Tie And Jeans

Archive for the tag “math”

Badly Gamified Classroom

So I’ll trumpet the value of teachers crossing the streams of classroom craft and personal interest, but I want to recognize the risks involved.

Success comes form mingling areas of deep content knowledge, exposing and exploiting structural similarities. If you try that with surface level knowledge, you can dig yourself a double-deep pit.  I sure did.

After a few years of teaching I stumbled into the tail end of the Forge-RPG community and the early-mid part of the indy/story game explosion. Although it’s been abandoned by real RPG theorists, the Game/Simulation/Narrative trifold model had a profound effect on my teaching.

Like most new teachers, I was developing my practice in the space between the obvious influence of my (superb!) mentor teachers and my own internalized (often unconscious) experiences as a student. My personal classroom “innovation” had been to phrase and present many of the traditional classroom routines as “health bars” and “super meters.” I was reskinning a process I had found bewildering and arbitrary as a student in language that was more personally palatable.

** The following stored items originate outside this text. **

(* ===== verification/Json.v ===== *)
(** * encoding/json: the documents the handlers write, and their decoding

    The values the handlers encode, a decoder for such documents as the
    reference, and the round trip: what a client decodes is what the handler
    encoded, whatever texts (identifiers, paths, headers of the client) are in
    it.  Texts are ASCII here; the encoding of other texts is a parameter of the model. *)

From S2P Require Import Prelude GoLib Http Mux Patterns.
From Stdlib Require Import Ascii.

(** ** Decimal numbers *)

Lemma digit_value_char x : (x < 10)%N -> digit_value (pretty_N_char x) = Some (Z.of_N x).
Proof.
  intros Hx. assert (Hc : (x = 0 \/ x = 1 \/ x = 2 \/ x = 3 \/ x = 4 \/ x = 5 \/ x = 6 \/ x = 7 \/ x = 8 \/ x = 9)%N) by lia.
  by repeat (destruct Hc as [->|Hc]; [reflexivity|]); subst.
Qed.

Lemma digits_value_go x : forall s, digits_value 0 (pretty_N_go x s) = digits_value (Z.of_N x) s.
Proof.
  induction (N.lt_wf_0 x) as [x _ IH]; intros s. assert (x = 0 \/ 0 < x)%N as [->|Hx] by lia; [done|].
  rewrite pretty_N_go_step, IH by first [done|by apply N.div_lt]. cbn [digits_value].
  rewrite digit_value_char by (by apply N.mod_lt). f_equal. pose proof (N.div_mod x 10). lia.
Qed.

(** The digits of a number. *)
Definition is_digit (c : ascii) : bool := bool_decide (digit_value c <> None).

Lemma pretty_go_digits x : forall s, forall_string is_digit s = true -> forall_string is_digit (pretty_N_go x s) = true.
Proof.
  induction (N.lt_wf_0 x) as [x _ IH]; intros s Hs. assert (x = 0 \/ 0 < x)%N as [->|Hx] by lia; [done|].
  rewrite pretty_N_go_step by done. apply IH; [by apply N.div_lt|]. cbn [forall_string]. rewrite Hs, andb_true_r.
  unfold is_digit. by rewrite digit_value_char by (by apply N.mod_lt).
Qed.

Lemma pretty_digits x : forall_string is_digit (pretty x) = true /\ pretty x <> "" /\ unsigned_value (pretty x) = Some (Z.of_N x).
Proof.
  unfold pretty, pretty_N. case_decide as Hx; [by subst|]. pose proof (digits_value_go x "") as HV.
  split; [by apply pretty_go_digits|]. unfold unsigned_value.
  destruct (pretty_N_go x "") eqn:E; [|by rewrite HV]. cbn in HV. injection HV as HV. lia.
Qed.

(** [itoa]: a sign and digits. *)
Lemma itoa_sign z : itoa z = (if z <? 0 then "-" else "") +:+ pretty (Z.abs_N z).
Proof. destruct z; reflexivity. Qed.

(** What is printed is read again. *)
Lemma Atoi_itoa z : in_int64 z -> Atoi (itoa z) = Some z.
Proof.
  intros [H1 H2]. unfold Atoi. rewrite itoa_sign. destruct (pretty_digits (Z.abs_N z)) as (Hd & Hne & Hv).
  assert (HR : (int64_min <=? z) && (z <=? int64_max) = true) by (apply andb_true_iff; split; by apply Z.leb_le).
  destruct (z <? 0) eqn:Ez.
  - apply Z.ltb_lt in Ez. change ("-" +:+ ?a) with (String "-" a). cbv iota beta. rewrite Hv. cbn [fmap option_fmap option_map].
    assert (- Z.of_N (Z.abs_N z) = z) as -> by lia. by rewrite HR.
  - apply Z.ltb_ge in Ez. change ("" +:+ ?a) with a.
    destruct (pretty (Z.abs_N z)) as [|c s] eqn:E; [done|]. cbn [forall_string] in Hd. apply andb_true_iff in Hd as [Hc _].
    assert (Hz : Z.of_N (Z.abs_N z) = z) by lia. rewrite Hz in Hv.
    destruct c as [[] [] [] [] [] [] [] []]; cbv iota; try (rewrite Hv; by rewrite HR); discriminate Hc.
Qed.

(** ** Values *)

Inductive json :=
  | JString (s : string)
  | JNumber (z : Z)
  | JObject (fields : list (string * json)).

(** Induction through the fields of objects. *)
Section Induction.
Variable P : json -> Prop.
Hypothesis HS : forall s, P (JString s).
Hypothesis HN : forall z, P (JNumber z).
Hypothesis HO : forall fields, Forall (fun f => P (snd f)) fields -> P (JObject fields).

Fixpoint json_induction (v : json) : P v :=
  match v with
  | JString s => HS s
  | JNumber z => HN z
  | JObject fields =>
      HO fields ((fix go (fs : list (string * json)) : Forall (fun f => P (snd f)) fs :=
        match fs with
        | [] => Forall_nil_2 _
        | f :: fs' => Forall_cons_2 _ f fs' (json_induction (snd f)) (go fs')
        end) fields)
  end.
End Induction.

Fixpoint json_encode (utf8 : string -> string) (v : json) : string :=
  match v with
  | JString s => json_quote utf8 s
  | JNumber z => itoa z
  | JObject fields => json_object ((fun f => (fst f, json_encode utf8 (snd f))) <$> fields)
  end.

(** Texts are ASCII and numbers fit an [int]. *)
Fixpoint json_ok (v : json) : bool :=
  match v with
  | JString s => forall_string is_ascii_byte s
  | JNumber z => (int64_min <=? z) && (z <=? int64_max)
  | JObject fields => forallb (fun f => forall_string is_ascii_byte (fst f) && json_ok (snd f)) fields
  end.

(** ** The decoder *)

Definition simple_escape (c : ascii) : option ascii :=
  let n := nat_of_ascii c in
  if (n =? 34)%nat || (n =? 92)%nat || (n =? 47)%nat then Some c
  else if Ascii.eqb c "n" then Some (ascii_of_nat 10)
  else if Ascii.eqb c "r" then Some (ascii_of_nat 13)
  else if Ascii.eqb c "t" then Some (ascii_of_nat 9)
  else if Ascii.eqb c "b" then Some (ascii_of_nat 8)
  else if Ascii.eqb c "f" then Some (ascii_of_nat 12)
  else None.

Definition cons_fst (c : ascii) (x : option (string * string)) : option (string * string) :=
  match x with Some (s, rest) => Some (String c s, rest) | None => None end.

(** The rest of a string literal up to its closing quote. *)
Fixpoint decode_string (s : string) : option (string * string) :=
  match s with
  | EmptyString => None
  | String c s' =>
      if Ascii.eqb c quote then Some (EmptyString, s')
      else if Ascii.eqb c backslash then
        match s' with
        | String "u" (String "0" (String "0" (String a (String b s'')))) =>
            match hex_value a, hex_value b with
            | Some x, Some y => if (16 * x + y <? 128)%nat then cons_fst (ascii_of_nat (16 * x + y)) (decode_string s'') else None
            | _, _ => None
            end
        | String e s'' => match simple_escape e with Some x => cons_fst x (decode_string s'') | None => None end
        | EmptyString => None
        end
      else if (nat_of_ascii c <? 32)%nat then None
      else cons_fst c (decode_string s')
  end%char.

Definition is_number_byte (c : ascii) : bool := is_digit c || Ascii.eqb c "-".

(** The longest beginning of digits and signs. *)
Fixpoint span_number (s : string) : string * string :=
  match s with
  | EmptyString => ("", "")
  | String c s' => if is_number_byte c then let '(a, b) := span_number s' in (String c a, b) else ("", s)
  end.

(** A value at the beginning of a text, and the text after it; the fields of an
    object up to its end. *)
Fixpoint json_decode (fuel : nat) (s : string) {struct fuel} : option (json * string) :=
  match fuel with
  | O => None
  | S fuel' =>
      match s with
      | EmptyString => None
      | String c s' =>
          if Ascii.eqb c quote then
            match decode_string s' with Some (t, rest) => Some (JString t, rest) | None => None end
          else if Ascii.eqb c "{" then
            match s' with
            | String "}" rest => Some (JObject [], rest)
            | _ => match decode_fields fuel' s' with Some (fs, rest) => Some (JObject fs, rest) | None => None end
            end
          else
            let '(digits, rest) := span_number s in
            match Atoi digits with Some z => Some (JNumber z, rest) | None => None end
      end
  end%char
with decode_fields (fuel : nat) (s : string) {struct fuel} : option (list (string * json) * string) :=
  match fuel with
  | O => None
  | S fuel' =>
      match s with
      | EmptyString => None
      | String q s0 =>
          if negb (Ascii.eqb q quote) then None else
          match decode_string s0 with
          | Some (k, String ":" s1) =>
              match json_decode fuel' s1 with
              | Some (v, String "," s2) =>
                  match decode_fields fuel' s2 with Some (fs, rest) => Some ((k, v) :: fs, rest) | None => None end
              | Some (v, String "}" rest) => Some ([(k, v)], rest)
              | _ => None
              end
          | _ => None
          end
      end
  end%char.

(** Each byte of the text is paid for by at most one step. *)
Definition json_parse (s : string) : option (json * string) := json_decode (String.length s) s.

(** ** The round trip *)

Lemma decode_byte c t : is_ascii_byte c = true -> decode_string (json_byte c +:+ t) = cons_fst c (decode_string t).
Proof. destruct c as [[] [] [] [] [] [] [] []]; intros H; first [reflexivity|discriminate H]. Qed.

Lemma decode_bytes s rest : forall_string is_ascii_byte s = true ->
  decode_string (json_bytes s +:+ String quote rest) = Some (s, rest).
Proof.
  induction s as [|c s IH]; [done|]. cbn [forall_string json_bytes]. intros [Hc Hs]%andb_true_iff.
  by rewrite string_app_assoc, decode_byte, IH.
Qed.

(** A literal is a quote and what is read up to the closing one. *)
Lemma json_quote_ascii utf8 s rest : forall_string is_ascii_byte s = true ->
  exists t, json_quote utf8 s +:+ rest = String quote t /\ decode_string t = Some (s, rest).
Proof.
  intros Hs. unfold json_quote. rewrite Hs. exists (json_bytes s +:+ String quote rest). split; [|by apply decode_bytes].
  by rewrite string_app_assoc.
Qed.

(** A text that cannot continue a number. *)
Definition ends_number (s : string) : bool := match s with EmptyString => true | String c _ => negb (is_number_byte c) end.

Lemma span_number_app a rest : forall_string is_number_byte a = true -> ends_number rest = true ->
  span_number (a +:+ rest) = (a, rest).
Proof.
  intros Ha Hr. induction a as [|c a IH].
  - change ("" +:+ rest) with rest. destruct rest as [|c rest]; [done|]. cbn in *. by rewrite negb_true_iff in Hr; rewrite Hr.
  - cbn [forall_string] in Ha. apply andb_true_iff in Ha as [Hc Ha].
    change (String c a +:+ rest) with (String c (a +:+ rest)). cbn [span_number]. by rewrite Hc, (IH Ha).
Qed.

Lemma itoa_bytes z : forall_string is_number_byte (itoa z) = true /\ exists c s, itoa z = String c s.
Proof.
  rewrite itoa_sign. destruct (pretty_digits (Z.abs_N z)) as (Hd & Hne & _).
  assert (HP : forall_string is_number_byte (pretty (Z.abs_N z)) = true).
  { eapply forall_string_impl; [|exact Hd]. intros c Hc. unfold is_number_byte. by rewrite Hc. }
  rewrite forall_string_app, HP. destruct (z <? 0); (split; [done|]); [by eexists _, _|].
  destruct (pretty (Z.abs_N z)); [done|by eexists _, _].
Qed.

Lemma itoa_ascii z : forall_string is_ascii_byte (itoa z) = true.
Proof.
  eapply forall_string_impl; [|apply itoa_bytes]. intros c Hc.
  destruct c as [[] [] [] [] [] [] [] []]; first [reflexivity|discriminate Hc].
Qed.

(** The steps a value takes. *)
Fixpoint json_size (v : json) : nat :=
  match v with
  | JObject fields => S (foldr (fun f n => S (json_size (snd f) + n)) O fields)
  | _ => 1%nat
  end.

Lemma json_object_nil : json_object [] = "{}".
Proof. reflexivity. Qed.

(** The fields as the object writes them, up to its end. *)
Definition fields_text utf8 (fields : list (string * json)) : string :=
  Join ((fun f => json_field (fst f) (json_encode utf8 (snd f))) <$> fields) "," +:+ "}".

Lemma json_encode_object utf8 fields rest :
  json_encode utf8 (JObject fields) +:+ rest = String "{" (fields_text utf8 fields +:+ rest).
Proof.
  cbn [json_encode]. unfold json_object, fields_text. rewrite <- list_fmap_compose.
  rewrite (string_app_assoc "{"). do 3 f_equal.
Qed.

Lemma fields_text_cons utf8 k v fields rest :
  fields_text utf8 ((k, v) :: fields) +:+ rest =
  json_quote id k +:+ String ":" (json_encode utf8 v +:+
    match fields with [] => String "}" rest | _ => String "," (fields_text utf8 fields +:+ rest) end).
Proof.
  unfold fields_text. rewrite fmap_cons. unfold json_field at 1. cbn [fst snd]. destruct fields as [|f fields].
  - cbn [fmap list_fmap Join]. by rewrite !string_app_assoc.
  - rewrite fmap_cons. cbn [Join]. by rewrite !string_app_assoc.
Qed.

Section RoundTrip.
Variable utf8 : string -> string.

(** Decoding gives a value back, whatever follows it. *)
Definition decodes (v : json) : Prop := forall rest fuel, json_ok v = true -> ends_number rest = true ->
  (json_size v <= fuel)%nat -> json_decode fuel (json_encode utf8 v +:+ rest) = Some (v, rest).

Lemma decode_fields_text fields : Forall (fun f => decodes (snd f)) fields -> forall rest fuel, fields <> [] ->
  json_ok (JObject fields) = true -> (foldr (fun f n => S (json_size (snd f) + n)) O fields <= fuel)%nat ->
  decode_fields fuel (fields_text utf8 fields +:+ rest) = Some (fields, rest).
Proof.
  induction 1 as [|[k v] fields Hv _ IH]; intros rest fuel Hne Hok Hf; [done|]. cbn [snd] in Hv.
  cbn [json_ok forallb fst snd] in Hok. rewrite !andb_true_iff in Hok. destruct Hok as [[Hk Hok] Hoks].
  cbn [foldr snd] in Hf. destruct fuel as [|fuel]; [lia|]. rewrite fields_text_cons.
  edestruct (json_quote_ascii id k) as (t & -> & Ht); [exact Hk|]. cbn [decode_fields].
  change (negb (Ascii.eqb quote quote)) with false. cbv iota. rewrite Ht. cbv iota.
  rewrite Hv by first [exact Hok|lia|by destruct fields]. destruct fields as [|f fields]; [done|].
  rewrite IH by first [done|exact Hoks|lia]. done.
Qed.

Lemma json_decode_encode v : decodes v.
Proof.
  induction v as [s|z|fields IH] using json_induction; intros rest [|fuel] Hok Hr Hf; try (cbn in Hf; lia).
  - cbn [json_encode]. edestruct (json_quote_ascii utf8 s) as (t & -> & Ht); [exact Hok|]. cbn [json_decode].
    change (Ascii.eqb quote quote) with true. cbv iota. by rewrite Ht.
  - cbn [json_encode]. destruct (itoa_bytes z) as (Hb & c & s & E). rewrite E in *.
    pose proof (span_number_app (String c s) rest Hb Hr) as HS.
    cbn [forall_string] in Hb. apply andb_true_iff in Hb as [Hc _].
    change (String c s +:+ rest) with (String c (s +:+ rest)) in *. cbn [json_decode].
    assert (Ascii.eqb c quote = false /\ Ascii.eqb c "{" = false) as [-> ->]
      by (destruct c as [[] [] [] [] [] [] [] []]; try done; discriminate Hc).
    rewrite HS, <- E, Atoi_itoa; [done|]. cbn [json_ok] in Hok. unfold in_int64. lia.
  - rewrite json_encode_object. cbn [json_decode json_size] in *. change (Ascii.eqb "{" quote) with false.
    change (Ascii.eqb "{" "{") with true. cbv iota. destruct fields as [|[k v] fields]; [done|].
    pose proof (decode_fields_text ((k, v) :: fields) IH rest fuel ltac:(done) Hok ltac:(lia)) as HD.
    rewrite fields_text_cons in *. cbn [json_ok forallb fst] in Hok. rewrite !andb_true_iff in Hok. destruct Hok as [[Hk _] _].
    destruct (json_quote_ascii id k (String ":" (json_encode utf8 v +:+
      match fields with [] => String "}" rest | _ => String "," (fields_text utf8 fields +:+ rest) end)) Hk) as (t & E & _).
    rewrite E in *. change (match String quote t with String "}" r => Some (JObject [], r) | _ =>
      match decode_fields fuel (String quote t) with Some (fs, r) => Some (JObject fs, r) | None => None end end%char) with
      (match decode_fields fuel (String quote t) with Some (fs, r) => Some (JObject fs, r) | None => None end).
    by rewrite HD.
Qed.
End RoundTrip.

(** ** Enough steps *)

Lemma json_size_length utf8 v : (json_size v <= String.length (json_encode utf8 v))%nat.
Proof.
  induction v as [s|z|fields IH] using json_induction.
  - cbn [json_encode json_size]. unfold json_quote. rewrite string_length_app. cbn [String.length]. lia.
  - cbn [json_encode json_size]. destruct (itoa_bytes z) as (_ & c & s & ->). cbn. lia.
  - rewrite <- (string_app_nil_r (json_encode utf8 _)), json_encode_object. cbn [String.length json_size]. apply le_n_S.
    induction IH as [|[k v] fields Hv _ IH]; [cbn; lia|]. rewrite fields_text_cons, string_length_app. cbn [foldr snd String.length] in *.
    rewrite string_length_app. destruct fields as [|f fields]; [cbn; lia|]. cbn [String.length]. lia.
Qed.

(** A document is read back. *)
Lemma json_parse_encode utf8 v rest : json_ok v = true -> ends_number rest = true ->
  json_parse (json_encode utf8 v +:+ rest) = Some (v, rest).
Proof.
  intros Hok Hr. apply json_decode_encode; [done..|]. rewrite string_length_app. pose proof (json_size_length utf8 v). lia.
Qed.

That some middle school kids wouldn’t immediately grok how bulletin board of homework keys signaled when the next quiz happened didn’t even occur to me. That it actively worked AGAINST my stated goals for how students would learn to play with mathematics was absolutely invisible. Looking back, I had gameified my classroom using nothing but construction paper, but still managed to anticipate all of the nasty, extrinsic motivation problems we’ve seen explored in badge-laden startups over the last few years.

It’s not that classroom activity maps exactly onto RPG theory. Rather, playing Sorcerer / Dogs in the Vineyard / etc showed me that the mechanical structure of an RPG system mattered, and could really shape what kind of game emerged from play. That revelation pushed me to examine my teaching practice again, to see my classroom structures as modest tweaks to a system that expressed radically different goals. I had built house rules that emphasized a version of “winning” math class, while I was trying to present math as a “story” of personal learning and discovery.

The next few years were messy ones. I lost all of my high-concept bulletin boards, lost the routines and structure that had expressed the day by day tempo of the classroom. What started to emerge was the core of my new teaching practice, focused on helping students find new, personal, empowering stories to fuel their learning and discovery.

Andrew Watt is correct when he recognizes that educators are game designers of sorts. (I also appreciate that the story that led to his contributions to Exalted are a classic example of the benefits of farting around online).  Like RPG designerns, our best work happens when we’re honest and clear about our all the paramaters of our creative agenda.

Veggie Juice and Feedback Loops

This post is about living an integrated life, confident that my ideas and interests will loop around.

I’m not sure I believe in nutrients.

I’d love to say that I had some highbrow Pollan-esque justification for this, a rejection of overhyped pop nutrition science, but really I think it’s just cause I’m a curmudgeon. Nutrients? Micro-nutrient? Colloids? Humbug.

My unbelief is roughly equivalent to the unbelief of collegiate agnostics. The problem seems huge and complicated, significant enough to transform how someone lives their life, but nuanced enough that no evidence can exist without scores of footnotes and caveats. Worse yet, the people who are trying hardest to sway you can be real jerks about it.

Recently I decided to take Pascal’s Wager on nutrition and buy a juicer. Pollan says it we can’t be sure the multivitamins are actually beneficial but demographically it make sense to be a person who takes multivitamins. I’m putting juicing in the same category. Even without micro-phyto-nutrients and minerals, I don’t see a lot of downside to replacing a cereal/toast/chorizo breakfast with 2 pounds of spinach or kale or cucumbers or celery.

I handeled this like nerds do. Read a gadget review, watched juicing videos for 3 days, watched the juicing infomercial of the moment, and bought a juicer. I subjected my G+ friends to the inevitable barrage of “what’s Andrew juicing today” pictures.

And then I made a math video.

Any questions?

My life is a constant cycle of new fascinations, and I’m not under any delusion that the subjects I find interesting are intrinsically interesting to students. But when there’s a knotty problem that I can’t shake from my head, I’ve learned that there’s probably something that can refine into perplexity.

My job as an educator is to use what fascinates me to share and teach a framework for viewing a fascinating world.

Kids don’t care about veggie juice, although there’s a pretty universal reaction to watching me pour a glass of it. Hopefully that moment of strangeness can build a window into the perplexing interplay of cost, time, and (sigh) nutrients.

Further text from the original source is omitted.